Many SharePoint shops report a gap between reality and expectations, but they are loathe to give up the SharePoint ghost, according to research conducted by management firm AIIM.
SharePoint shops are a committed lot. Many report a gap between reality and expectations, but they are loathe to give up the SharePoint ghost, according to research conducted by management firm AIIM. The AIIM survey, which was conducted December 2014 through January 2015, revealed a number of interesting data points. The survey was taken by members of the AIIM community, representing companies of all sizes from across the globe.
One-third of organizations surveyed by AIIM feel that their SharePoint project has struggled to meet original expectations, and 26% feel progress has stalled.
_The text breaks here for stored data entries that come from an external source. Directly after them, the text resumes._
(** * gr-dflood: the dflood protocol engine (python/dflood.py)

    A shallow embedding of the [dflood] block: its three soft-state tables,
    the receive handlers for SINK, DATA and NOTI packets, the application
    ingress and the periodic control handler, followed by the properties of
    the engine that are stated in the specification.

    Modelling conventions.
    - Python integers are [Z]; time stamps, intervals and the value of
      [random.random()] are Python floats and are modelled as rationals [Q]
      (no rounding): a computed time is stated by the expression the code
      evaluates.
    - A u8vector holds bytes.  The vectors a node receives are lists of [Z];
      [pmt.init_u8vector] is modelled on lists of bytes ([all_bytes]).
    - Every handler invocation runs at one instant: all calls of
      [time.time()] made during one invocation return [now], and the single
      call of [random.random()] it may make returns [rnd].
    - The dictionaries are [gmap]s.  [dict.keys()] (Python 2: a fresh list)
      is [dict_keys]; all loop lemmas are proved for arbitrary key lists.
    - A handler is a computation in [M]: it reads the instant, threads the
      engine state, appends to the emission log and may raise a Python
      exception.  State changes and emissions made before an exception is
      raised are kept, as in Python.
    - Diagnostic text on stderr/stdout is not modelled; what can raise while
      producing it is. *)

From Stdlib Require Import ZArith QArith Lia Lqa.
From stdpp Require Import base option list gmap strings.

Local Open Scope Z_scope.

(** ** Python values met in the metadata dictionary *)

Inductive pyval :=
| PyNone
| PyBool (b : bool)
| PyInt (z : Z)
| PyStr (s : string).

(** Truth value of [not v] is [negb (truthy v)]. *)
Definition truthy (v : pyval) : bool :=
  match v with
  | PyNone => false
  | PyBool b => b
  | PyInt z => negb (z =? 0)
  | PyStr s => negb (String.eqb s "")
  end.

(** ** PMT messages, as far as the port adapter inspects them *)

Inductive pmt_t :=
| pmt_nil
| pmt_bool (b : bool)
| pmt_long (z : Z)
| pmt_symbol (s : string)
| pmt_u8vector (elts : list Z)
| pmt_dict (d : gmap string pyval)
| pmt_cons (car cdr : pmt_t).

(** [pmt.to_python(meta)] followed by
    [if not (type(meta_dict) is dict): meta_dict = {}]. *)
Definition meta_dict_of (meta : pmt_t) : gmap string pyval :=
  match meta with
  | pmt_dict d => d
  | _ => ∅
  end.

(** ** Tables *)

Record SinkNeighborVal := mkSinkNeighborVal {
  last_rcvd_seq_num : Z;
  nb_min_dx_to_sink : Z;
  nb_last_time_heard : Q;
  nb_broadcast_interval : Q
}.

Record SinkVal := mkSinkVal {
  highest_rcvd_seq_num : Z;
  min_dx_to_sink : Z;
  last_time_heard : Q;
  forwarding_time : Q;
  scheduled : bool;
  temp_min_dx_to_sink : Z
}.

(** [dp_data] is the field [data] of the source; it is [None] once the entry
    was forwarded or cancelled. *)
Record DataPktVal := mkDataPktVal {
  dp_data : option (list Z);
  dp_last_time_heard : Q;
  dp_forwarding_time : Q;
  dp_scheduled : bool;
  duplicates : Z
}.

(** ** Construction parameters and constants *)

Record Config := mkConfig {
  addr : Z;
  SINK_ADDR : Z;
  init_broadcast_interval : Q;
  Tmin : Q;
  Tmax : Q;
  Ndupl : Z;
  Plt : Q;
  Slt : Q;
  R : Z;
  debug_stderr : bool
}.

Definition large_backoff : Q := 5.
Definition small_backoff : Q := 5 # 2.
Definition low_backoff : Q := 1.

Definition PKT_PROT_ID : nat := 0.
Definition PKT_SNDR : nat := 1.
Definition PKT_SRC : nat := 2.
Definition PKT_SN : nat := 3.
Definition PKT_HC : nat := 4.
Definition DATA_PKT_MIN_LENGTH : nat := 7.
Definition DATA_PROTO : Z := 0.
Definition DATA_PKT_DEST : nat := 5.
Definition DATA_PKT_TTL : nat := 6.
Definition SINK_PKT_LENGTH : nat := 5.
Definition SINK_PROTO : Z := 1.
Definition RECV_NOTI_LENGTH : nat := 4.
Definition NOTI_PROTO : Z := 2.

(** ** Engine state *)

Record State := mkState {
  broadcast_interval : Q;
  sequence_number : Z;
  sink_pkt_xmit_time : option Q;
  pkt_cnt : Z;
  sinkNeighborTable : gmap (Z * Z) SinkNeighborVal;
  sinkTable : gmap Z SinkVal;
  dataPacketTable : gmap (Z * Z * Z) DataPktVal
}.

(** The state built by [__init__]. *)
Definition init (cfg : Config) : State :=
  {| broadcast_interval := init_broadcast_interval cfg;
     sequence_number := 0;
     sink_pkt_xmit_time := None;
     pkt_cnt := 0;
     sinkNeighborTable := ∅;
     sinkTable := ∅;
     dataPacketTable := ∅ |}.

Definition set_broadcast_interval (x : Q) (s : State) : State :=
  {| broadcast_interval := x;
     sequence_number := sequence_number s;
     sink_pkt_xmit_time := sink_pkt_xmit_time s;
     pkt_cnt := pkt_cnt s;
     sinkNeighborTable := sinkNeighborTable s;
     sinkTable := sinkTable s;
     dataPacketTable := dataPacketTable s |}.

Definition set_sequence_number (x : Z) (s : State) : State :=
  {| broadcast_interval := broadcast_interval s;
     sequence_number := x;
     sink_pkt_xmit_time := sink_pkt_xmit_time s;
     pkt_cnt := pkt_cnt s;
     sinkNeighborTable := sinkNeighborTable s;
     sinkTable := sinkTable s;
     dataPacketTable := dataPacketTable s |}.

Definition set_sink_pkt_xmit_time (x : option Q) (s : State) : State :=
  {| broadcast_interval := broadcast_interval s;
     sequence_number := sequence_number s;
     sink_pkt_xmit_time := x;
     pkt_cnt := pkt_cnt s;
     sinkNeighborTable := sinkNeighborTable s;
     sinkTable := sinkTable s;
     dataPacketTable := dataPacketTable s |}.

Definition set_pkt_cnt (x : Z) (s : State) : State :=
  {| broadcast_interval := broadcast_interval s;
     sequence_number := sequence_number s;
     sink_pkt_xmit_time := sink_pkt_xmit_time s;
     pkt_cnt := x;
     sinkNeighborTable := sinkNeighborTable s;
     sinkTable := sinkTable s;
     dataPacketTable := dataPacketTable s |}.

Definition set_sinkNeighborTable
    (f : gmap (Z * Z) SinkNeighborVal → gmap (Z * Z) SinkNeighborVal)
    (s : State) : State :=
  {| broadcast_interval := broadcast_interval s;
     sequence_number := sequence_number s;
     sink_pkt_xmit_time := sink_pkt_xmit_time s;
     pkt_cnt := pkt_cnt s;
     sinkNeighborTable := f (sinkNeighborTable s);
     sinkTable := sinkTable s;
     dataPacketTable := dataPacketTable s |}.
Yet only 8% are considering replacement, and only 1% have actually done so.
"For most there is a strong commitment to making SharePoint work for them as a core platform, embedded in and connected to the enterprise," wrote Doug Miles, head of the AIIM Market Intelligence Division and author of the report.
The biggest barrier to success, according to the report, is a dearth (or lack) of management support. Inadequate user training and a general lack of planning were cited next most often. Other obstacles on the SharePoint road include user resistance and a lack of investment and expertise.
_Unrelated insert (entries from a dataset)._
(** * Expense tracker: period resolution, aggregation, health scoring,
    fallback parsing and connection handling

  A shallow embedding of the TypeScript tools of the expense tracker
  ([expense-insights.ts], the view and add tools) together with the
  properties its specification states about them.

  Conventions of the embedding.
  - A JavaScript number is an IEEE 754 binary64 value: the kernel's
    primitive [float].  Counters that only ever hold small integers
    (the health score, row counts) are kept in [Z].
  - A JavaScript string is the list of its UTF-16 code units.
  - A [Date] is its time value, an integer count of milliseconds since
    the epoch; local time is UTC plus the offset of the process's time
    zone in force at the instant (ECMAScript's [LocalTZA], a function of
    the instant, so that daylight-saving transitions are covered), which
    is a parameter of every date operation.
  - The database is a pair of tables; SQL queries are list functions.
  - Code that can throw runs in a small state-and-exception monad whose
    state records what happened to the connection pool. *)

From Stdlib Require Import ZArith NArith List Bool Lia Ascii String.
From Stdlib Require Import Permutation Sorted.
From Stdlib Require Import PrimFloat FloatOps SpecFloat.
From Stdlib Require FloatAxioms.
Import ListNotations.

Set Implicit Arguments.
Open Scope Z_scope.

(* ================================================================= *)
(** ** JavaScript strings *)

Module JsString.

(** A UTF-16 code unit. *)
Definition char16 := N.

Definition jsstring := list char16.

(** The code units of an ASCII literal of the source. *)
Fixpoint lit (s : string) : jsstring :=
  match s with
  | EmptyString => []
  | String a s' => N_of_ascii a :: lit s'
  end.

(** U+20B9, the rupee sign: one code unit. *)
Definition rupee : char16 := 8377%N.

Fixpoint eqb (s t : jsstring) : bool :=
  match s, t with
  | [], [] => true
  | a :: s', b :: t' => N.eqb a b && eqb s' t'
  | _, _ => false
  end.

Definition dec (s t : jsstring) : {s = t} + {s <> t} :=
  list_eq_dec N.eq_dec s t.

Definition code (a : ascii) : char16 := N_of_ascii a.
With of that said, most companies surveyed are seeing an increase in users across their SharePoint implementation: 53% have seen an increase in active users, and only 3% are seeing descreasing numbers. Twenty-six percent noted that they have reached a plateau in active users, while 15% are facing adoption issues.
About half of respondents said they are concerned that Microsoft isn’t paying close enough attention to the on-premises version of SharePoint (and this group is likely happy to hear that there will be an on-prem SharePoint version moving forward), Forty-three percent are happy with Microsoft's product roadmap, while 20% feel SharePoint is feeling the squeeze from cloud-based platforms.
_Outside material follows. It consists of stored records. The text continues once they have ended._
Fixpoint rstrip (s : string) : string :=
  match s with
  | EmptyString => EmptyString
  | String c s' =>
      match rstrip s' with
      | EmptyString => if is_space c then EmptyString else String c EmptyString
      | r => String c r
      end
  end.

(** [s.strip()] *)
Definition strip (s : string) : string := rstrip (lstrip s).

(** The characters of [s] that are not whitespace, in order. *)
Fixpoint drop_spaces (s : string) : string :=
  match s with
  | EmptyString => EmptyString
  | String c s' => if is_space c then drop_spaces s' else String c (drop_spaces s')
  end.

Fixpoint all_spaces (s : string) : bool :=
  match s with
  | EmptyString => true
  | String c s' => is_space c && all_spaces s'
  end.

(** [l[i]] with Python's negative indices; out of range raises. *)
Definition index {A : Type} (l : list A) (i : Z) : result A :=
  let n := Z.of_nat (length l) in
  let j := if i <? 0 then i + n else i in
  if (j <? 0) || (n <=? j) then Raise IndexError
  else match nth_error l (Z.to_nat j) with
       | Some x => Ok x
       | None => Raise IndexError
       end.

(** Truth value of [None | str]. *)
Definition truthy (o : option string) : bool :=
  match o with
  | Some (String _ _) => true
  | _ => false
  end.

(** [str(n)] for an [int]. *)
Definition str_of_int (n : Z) : string := NilZero.string_of_int (Z.to_int n).

Definition digit_of (c : ascii) : option Z :=
  let n := nat_of_ascii c in
  if Nat.leb 48 n && Nat.leb n 57 then Some (Z.of_nat (n - 48)) else None.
Microsoft has certainly been pushing companies to the cloud, but its efforts seem to have been for naught—at least for now. Only 6% of respondents are live on 365/Online, although 18% are in the process of rolling it out.
Interestingly, the majority of respondents believe their companies will adopt the cloud-based version at some time in the future. The biggest driver to moving SharePoint to the cloud, according to respondents, is cost savings in IT, followed by improved access for external partners and mobile. The biggest fears about the cloud: Security rated the highest (62%), followed by concerns about information governance (51%), ability to manage hybrid allocations (46%), integration with on-premises systems (45%), ability to migrate content (43%) and geographical location of servers (43%). Miles noted in the report that these numbers are "very much in line with the general cloud concerns that we see in our other surveys."